## Work item
Copy every line in the records below that contains the word "BNone".

---- Excerpted data

(* ===== verification/Rest.v ===== *)
(** The handlers of the admin API: [internal/api/handlers.go], [auth.go],
    [lock.go], [routes.go], [mobile.go], [policy.go] and [audit.go].

    JSON, Go's duration and time syntax and the QR code are parameters.  A
    handler runs to its end before another one starts; the check in front of it
    may lie any time before ([ApiSafety]).  The text of an error is left out. *)

From S2P Require Import Prelude GoStrings NetIP LockRecord Store Enroll LockService Registry Routes Control Http.
From S2P Require Sessions Hub Endpoints Compile Policy PolicySvc Users Dns.

(** ** Bodies *)

Record LoginBody := { lgName : string; lgPassword : string }.
Record UserBody := { ubName : string; ubRole : string; ubPassword : string }.
Record TokenBody := { tbOwner : string; tbKind : string; tbTags : list string; tbPeerName : string; tbExpires : string }.
Record MobileBody := { mbOwner : string; mbName : string; mbKind : string; mbTags : list string }.
Record RenameBody := { rbName : string; rbForce : bool }.

(** [json.Decoder] with unknown fields disallowed, for each body, and the
    parsers of [time]. *)
Record Decoders := {
  jLogin : string → option LoginBody; jUser : string → option UserBody; jToken : string → option TokenBody;
  jMobile : string → option MobileBody; jRename : string → option RenameBody; jApproved : string → option bool;
  jYAML : string → option (list byte); ParseDuration : string → option Z; ParseRFC3339 : string → option Z;
}.

Definition maxBodySize : Z := Z.shiftl 64 10.

(** [readJSON]. *)
Definition readJSON {A} (decode : string → option A) (body : string) : option A :=
  let n := Z.of_nat (String.length body) in
  if maxBodySize <? n then None else if n =? 0 then None else decode body.

(** [MaxBytesReader] in front of it. *)
Definition maxPolicyBytes : Z := Z.shiftl 1 20.
Definition limited (limit : Z) (body : string) : bool := Z.of_nat (String.length body) <=? limit.

(** ** Views *)

Record userView := { uvID : string; uvName : string; uvRole : string; uvDisabled : bool; uvCreatedAt : string }.
Record tokenView := {
  tvID : string; tvOwner : string; tvKind : string; tvTags : list string; tvPeerName : string; tvCreatedAt : string; tvExpiresAt : string;
  tvUsedAt : string; tvUsedBy : string;
}.
Record pathSummary := { psDirect : Z; psRelay : Z; psOther : Z }.
Record peerView := {
  pvID : string; pvName : string; pvKind : string; pvMode : string; pvOwner : string; pvTags : list string; pvPublicKey : string;
  pvIPv4 : string; pvIPv6 : string; pvOnline : bool; pvCreatedAt : string; pvLastSeenAt : string; pvVersion : string; pvOS : string;
  pvPathSummary : pathSummary; pvSigned : option bool;
}.
Record routeView := { rvPrefix : string; rvApproved : bool; rvApprovedBy : string; rvApprovedAt : string; rvAdvertisedAt : string }.
Record pathView := { paPeer : string; paState : string; paEndpoint : string; paUpdatedAt : string }.
Record peerDetail := {
  pdPeer : peerView; pdPaths : list pathView; pdEndpoints : list (string * string); pdSymmetric : bool; pdFilter : list (string * string * Z * Z);
  pdRoutes : list routeView;
}.
Record lockView := { lvEnabled : bool; lvGeneration : Z; lvSigners : list (string * string * string); lvUnsigned : list string }.

Inductive body :=
  | BNone | BError
  | BMe (name role : string) (local : bool) (csrf : string)
  | BUsers (l : list userView) | BUser (u : userView)
  | BTokens (l : list tokenView) | BCreatedToken (t : tokenView) (secret join : string)
  | BPeers (l : list peerView) | BPeer (v : peerView) | BDetail (d : peerDetail)
  | BMobile (v : peerView) (config : string) (dns_warning : bool)
  | BRoutes (l : list routeView) | BLock (v : lockView) | BAudit (l : list AuditEntry)
  | BPolicy (r : PolicySvc.PolicyReport) | BChecked (ok : bool) (r : PolicySvc.PolicyReport) | BInvalid (r : PolicySvc.PolicyReport)
  | BStatus (peers generation online : Z)
  | BElsewhere (** metrics, the archive, the UI *).

(** [rpCookie]: the session cookie set; [""] clears it. *)
Record Reply := { rpCode : Z; rpBody : body; rpCookie : option string }.

Definition writeJSON (code : Z) (b : body) : Reply := {| rpCode := code; rpBody := b; rpCookie := None |}.
Definition writeError (code : Z) : Reply := writeJSON code BError.
Definition no_content : Reply := {| rpCode := 204; rpBody := BNone; rpCookie := None |}.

--------

## Response to the task
  | BNone | BError
Definition no_content : Reply := {| rpCode := 204; rpBody := BNone; rpCookie := None |}.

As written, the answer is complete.